**Aim of the task**
Reproduce exactly, from the data that follows, the line with "- exists [].", the line with "- destruct (rx_turn", and every line that lies between them.

Start of Task data

Lemma rcodes_facts log : Forall is_rcodes log ->
  Forall call_ok log /\ zsum (call_delta Sent) log = 0 /\ zsum (call_delta Timeouts) log = 0.
Proof.
  induction 1 as [|k log Hk _ (IH1 & IH2 & IH3)]; [done|]. destruct k as [| | | |a b c d e| | |]; try done.
  assert (E : forall x, x = Sent \/ x = Timeouts -> call_delta x (CallRcodes a b c d e) = 0).
  { intros x Hx. cbn in Hk. destruct_ands. unfold call_delta. cbn [actions_of]. case_if; [done|].
    rewrite zsum_cons, !zsum_app, !zsum_add_actions by (unfold in_u in *; lia). by destruct Hx as [-> | ->]. }
  rewrite !zsum_cons, IH2, IH3, !E by auto. split_and!; [by constructor|done|done].
Qed.

Lemma rx_msgs_untracked horizon clock ms s st :
  exists s', rx_msgs false horizon clock ms s = (s', []) /\ rx_msgs false horizon clock ms (set_rx st s) = (set_rx st s', []).
Proof.
  revert clock s. induction ms as [|m ms IH]; intros clock s; cbn [rx_msgs]; [by exists s|].
  unfold rx_msg, rx_latency. cbn [andb fold_left set_rx rc since_flush rx_last_sweep rx_table rx_stats].
  set (s1 := mkRx _ _ _ _ (rx_stats s)).
  change (mkRx _ _ _ _ st) with (set_rx st s1). destruct (IH (fun n => clock (S n)) s1) as (s' & -> & ->). by exists s'.
Qed.

Lemma rx_flush_log s : rx_inv s -> exists k, is_rcodes k /\
  forall st, rx_flush (set_rx st s) = set_rx (exec_call st k) (rx_flush s).
Proof.
  intros [Hl Hr _]. destruct (rc s) as [|a [|b [|c [|d [|e [|? ?]]]]]] eqn:Erc; try done.
  exists (CallRcodes a b c d e). split; [cbn; by rewrite !Forall_cons in Hr; destruct_ands|].
  intros st. unfold rx_flush, set_rx. cbn [rc rx_last_sweep rx_table rx_stats]. by rewrite Erc.
Qed.

Lemma rx_turn_log timeout_ns e s s' ks : rx_inv s -> rx_turn false timeout_ns e s = (s', ks) ->
  exists log, Forall is_rcodes log /\
    forall st, rx_turn false timeout_ns e (set_rx st s) = (set_rx (fold_left exec_call log st) s', ks).
Proof.
  intros Hi Ht. unfold rx_turn, rx_sweep in *. cbn [andb] in *.
  destruct (r_poll e <=? 0); [injection Ht as <- <-; by exists []|].
  destruct (r_recv e) as [|m ms]; [injection Ht as <- <-; by exists []|].
  destruct (rx_msgs_untracked (lat_horizon timeout_ns) (r_clock e) (m :: ms) s (rx_stats s)) as (s1 & E1 & _).
  assert (E2 : forall st, rx_msgs false (lat_horizon timeout_ns) (r_clock e) (m :: ms) (set_rx st s) = (set_rx st s1, [])).
  { intros st. destruct (rx_msgs_untracked (lat_horizon timeout_ns) (r_clock e) (m :: ms) s st) as (s1' & E1' & E2').
    rewrite E1 in E1'. by injection E1' as <-. }
  rewrite E1 in Ht. set (s2 := mkRx (rc s1) (since_flush s1 + 1) (rx_last_sweep s1) (rx_table s1) (rx_stats s1)) in Ht.
  assert (Hi2 : rx_inv s2).
  { assert (Hh : lat_horizon timeout_ns <= 200000000) by (unfold lat_horizon; lia).
    destruct (rx_msgs_inv _ _ _ _ _ _ _ Hh E1 Hi) as ([] & _). by constructor. }
  injection Ht as <- <-. change (since_flush s1 + 1) with (since_flush s2).
  destruct (FLUSH_STATS <=? since_flush s2) eqn:Ef.
  - destruct (rx_flush_log s2 Hi2) as (k & Hk & Hr). exists [k]. split; [by repeat constructor|]. intros st.
    rewrite E2. change (mkRx _ _ _ _ (rx_stats (set_rx st s1))) with (set_rx st s2).
    change (since_flush (set_rx st s2)) with (since_flush s2). rewrite Ef. f_equal. apply Hr.
  - exists []. split; [constructor|]. intros st. rewrite E2.
    change (mkRx _ _ _ _ (rx_stats (set_rx st s1))) with (set_rx st s2).
    change (since_flush (set_rx st s2)) with (since_flush s2). by rewrite Ef.
Qed.

Lemma rx_run_log timeout_ns es s s' ks : rx_inv s -> rx_run false timeout_ns es s = (s', ks) ->
  exists log, Forall is_rcodes log /\
    forall st, rx_run false timeout_ns es (set_rx st s) = (set_rx (fold_left exec_call log st) s', ks).
Proof.
  revert s ks. induction es as [|e es IH]; intros s ks Hi; cbn [rx_run].
  - intros [= <- <-]. change (rc (set_rx ?st s)) with (rc s). destruct (existsb _ (rc s)) eqn:E.
    + destruct (rx_flush_log s Hi) as (k & Hk & Hr). exists [k]. split; [by repeat constructor|].
      intros st. f_equal. apply Hr.
    + by exists [].
  - destruct (rx_turn false timeout_ns e s) as [s1 k1] eqn:E1.
    destruct (rx_turn_inv _ _ _ _ _ _ E1 Hi) as (Hi1 & _).
    destruct (rx_run false timeout_ns es s1) as [s2 k2] eqn:E2. intros [= <- <-].
    destruct (rx_turn_log _ _ _ _ _ Hi E1) as (l1 & Hs1 & Hr1). destruct (IH _ _ Hi1 E2) as (l2 & Hs2 & Hr2).
    exists (l1 ++ l2). split; [by apply Forall_app|]. intros st. by rewrite Hr1, Hr2, fold_left_app.
Qed.

Lemma flood_rx_logged timeout_ns es now : StatsClient (flood_rx (H := H) timeout_ns es now).
Proof.
  set (s0 := rx_init (H := H) now table_new stats_new).
  assert (Hi : rx_inv s0).
  { constructor; [done|repeat constructor; cbn; lia|apply stats_new_range]. }
  destruct (rx_run false timeout_ns es s0) as [s ks] eqn:Hr.
  destruct (rx_run_inv _ _ _ _ _ _ Hr Hi) as (Hc & _). change (rx_total s0) with 0 in Hc.
  destruct (rx_run_log _ _ _ _ _ Hi Hr) as (log & Hlog & Hrun). destruct (rcodes_facts log Hlog) as (Hok & Hs & Hto).
  exists log, (mkTally 0 (- zsum (fun e => Z.of_nat (length (received e))) es)).
  assert (Es : rx_stats s = fold_left exec_call log stats_new).
  { pose proof (Hrun stats_new) as E. change (set_rx stats_new s0) with s0 in E. rewrite Hr in E.
    injection E as E. by rewrite E. }
  constructor; cbn [t_sent t_open]; [done| |by rewrite Hs|].
  - intros st. unfold flood_rx. change (rx_init now table_new st) with (set_rx st s0). by rewrite Hrun.
  - rewrite zsum_unresolved, Hs, Hto. rewrite Es, exec_calls_get in Hc by apply stats_new_range.
    change (get Completed stats_new) with 0 in Hc. rewrite !Z.add_0_l in Hc.
    rewrite Z.sub_0_l, Z.sub_0_r. rewrite <- (Z.sub_0_l (zsum (call_delta _) _)), <- (Z.sub_0_l (zsum _ es)).
    by rewrite Zminus_mod, Hc, <- Zminus_mod.
Qed.

End Flood.

(** ** The streams *)

Section Streams.
Context {H : Type} `{HdrHistogram H} {S : Type} `{QuerySourceLaws S}.
Implicit Types s : Stream.state (H := H) (S := S).

Definition set_stream (st : StatsCollector H) s : Stream.state :=
  Stream.mkState (Stream.id s) (Stream.query_source s) (Stream.draws s) st.

(** The calls of an iteration. *)
Definition exchange_calls (e : Stream.env) : list call :=
  match Stream.e_write e with
  | Stream.IoOk _ =>
      CallSent ::
      match Stream.read_reply (Stream.e_events e) with
      | Stream.IoOk b => if parse_response b is Some resp then [CallResponse (resp_rcode resp) (Stream.e_rtt e)] else []
      | Stream.IoErr => [CallError]
      | Stream.IoTimeout => [CallTimeout]
      end
  | Stream.IoErr => [CallError]
  | Stream.IoTimeout => [CallTimeout]
  end.

Definition turn_calls (e : Stream.env) : list call :=
  match Stream.e_connect e with
  | Stream.IoOk _ => exchange_calls e
  | Stream.IoErr => [CallError]
  | Stream.IoTimeout => [CallTimeout]
  end.

Lemma exchange_log e st :
  let '(st', r) := Stream.exchange e st in Stream.conclude r st' = fold_left exec_call (exchange_calls e) st.
Proof.
  unfold Stream.exchange, exchange_calls. destruct (Stream.e_write e); try done.
  destruct (Stream.read_reply _) as [b| |]; try done. by destruct (parse_response b).
Qed.

Lemma turn_calls_facts e : Forall call_ok (turn_calls e) /\
  zsum (call_delta Sent) (turn_calls e) = flushed e /\ zsum unresolved_delta (turn_calls e) = left_open e.
Proof.
  assert (Hr : forall rc rtt, unresolved_delta (CallResponse rc rtt) = -1).
  { intros rc rtt. unfold unresolved_delta, call_delta, actions_of, rcode_counter. repeat case_if; reflexivity. }
  unfold turn_calls, exchange_calls, flushed, left_open.
  destruct (Stream.e_connect e), (Stream.e_write e); try (split_and!; [by repeat constructor|done|done]).
  destruct (Stream.read_reply _) as [b| |]; try (split_and!; [by repeat constructor|done|done]).
  destruct (parse_response b) as [resp|]; [|split_and!; [by repeat constructor|done|done]].
  split_and!; [by repeat constructor|rewrite !zsum_cons; unfold call_delta, actions_of, rcode_counter; by repeat case_if|
    by rewrite !zsum_cons, Hr].
Qed.

(** A turn that does these calls. *)
Definition stream_turn (turn : Stream.env -> Stream.state (H := H) (S := S) -> outcome (Stream.state * list Z)) : Prop :=
  forall e s, source_ok (Stream.query_source s) ->
    exists s' out, source_ok (Stream.query_source s') /\
      forall st, turn e (set_stream st s) = Done (set_stream (fold_left exec_call (turn_calls e) st) s', out).

Lemma tcp_stream_turn : stream_turn Stream.tcp_turn.
Proof.
  intros e s Hs. unfold Stream.tcp_turn, turn_calls. cbn [set_stream Stream.query_source Stream.draws Stream.id Stream.stats].
  destruct (Stream.e_connect e); [|by eexists s, _..].
  destruct (next_total (Stream.query_source s) (Stream.draws s) Hs) as (en & src & r & -> & Hok). cbn [mbind outcome_bind].
  eexists (Stream.mkState (wadd 16 (Stream.id s) 1) src r (Stream.stats s)), _. split; [done|]. intros st.
  pose proof (exchange_log e st) as Hx. destruct (Stream.exchange e st) as [st' res]. by rewrite Hx.
Qed.

Lemma dot_stream_turn : stream_turn Stream.dot_turn.
Proof.
  intros e s Hs. unfold Stream.dot_turn, turn_calls. cbn [set_stream Stream.query_source Stream.draws Stream.id Stream.stats].
  destruct (Stream.e_connect e);
    [|by eexists (Stream.mkState (wadd 16 (Stream.id s) 1) (Stream.query_source s) (Stream.draws s) (Stream.stats s)), _..].
  destruct (next_total (Stream.query_source s) (Stream.draws s) Hs) as (en & src & r & -> & Hok). cbn [mbind outcome_bind].
  eexists (Stream.mkState (wadd 16 (Stream.id s) 1) src r (Stream.stats s)), _. split; [done|]. intros st.
  pose proof (exchange_log e st) as Hx. destruct (Stream.exchange e st) as [st' res]. by rewrite Hx.
Qed.

Lemma stream_run_log turn es s : stream_turn turn -> source_ok (Stream.query_source s) ->
  exists s' outs, forall st, Stream.run_with turn es (set_stream st s) =
    Done (set_stream (fold_left exec_call (concat (turn_calls <$> es)) st) s', outs).
Proof.
  intros Ht. revert s. induction es as [|e es IH]; intros s Hs; cbn [Stream.run_with]; [by eexists s, _|].
  destruct (Ht e s Hs) as (s1 & o1 & Hs1 & Hr1). destruct (IH s1 Hs1) as (s2 & o2 & Hr2).
  eexists s2, _. intros st. rewrite Hr1. cbn [mbind outcome_bind]. rewrite Hr2. cbn [mbind outcome_bind fmap list_fmap concat].
  by rewrite fold_left_app.
Qed.

Lemma stream_logged turn es id (src : S) r : stream_turn turn -> source_ok src ->
  StatsClient (stream (H := H) turn es id src r).
Proof.
  intros Ht Hs. exists (concat (turn_calls <$> es)), (mkTally (zsum flushed es) (zsum left_open es)).
  assert (Hf : forall (f : call -> Z) g, (forall e, zsum f (turn_calls e) = g e) -> zsum f (concat (turn_calls <$> es)) = zsum g es).
  { intros f g Hg. rewrite zsum_concat, zsum_fmap. apply zsum_ext. intros e _. apply Hg. }
  constructor; cbn [t_sent t_open].
  - apply Forall_concat, Forall_fmap, Forall_true. intros e. apply turn_calls_facts.
  - intros st. unfold stream. destruct (stream_run_log turn es (Stream.mkState id src r st) Ht Hs) as (s' & outs & Hr).
    specialize (Hr st). change (set_stream st (Stream.mkState id src r st)) with (Stream.mkState (H := H) id src r st) in Hr.
    rewrite Hr. done.
  - f_equal. apply Hf. intros e. apply turn_calls_facts.
  - f_equal. apply Hf. intros e. apply turn_calls_facts.
Qed.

End of Task data

**Result**
  - exists []. split; [constructor|]. intros st. rewrite E2.
    change (mkRx _ _ _ _ (rx_stats (set_rx st s1))) with (set_rx st s2).
    change (since_flush (set_rx st s2)) with (since_flush s2). by rewrite Ef.
Qed.

Lemma rx_run_log timeout_ns es s s' ks : rx_inv s -> rx_run false timeout_ns es s = (s', ks) ->
  exists log, Forall is_rcodes log /\
    forall st, rx_run false timeout_ns es (set_rx st s) = (set_rx (fold_left exec_call log st) s', ks).
Proof.
  revert s ks. induction es as [|e es IH]; intros s ks Hi; cbn [rx_run].
  - intros [= <- <-]. change (rc (set_rx ?st s)) with (rc s). destruct (existsb _ (rc s)) eqn:E.
    + destruct (rx_flush_log s Hi) as (k & Hk & Hr). exists [k]. split; [by repeat constructor|].
      intros st. f_equal. apply Hr.
    + by exists [].
  - destruct (rx_turn false timeout_ns e s) as [s1 k1] eqn:E1.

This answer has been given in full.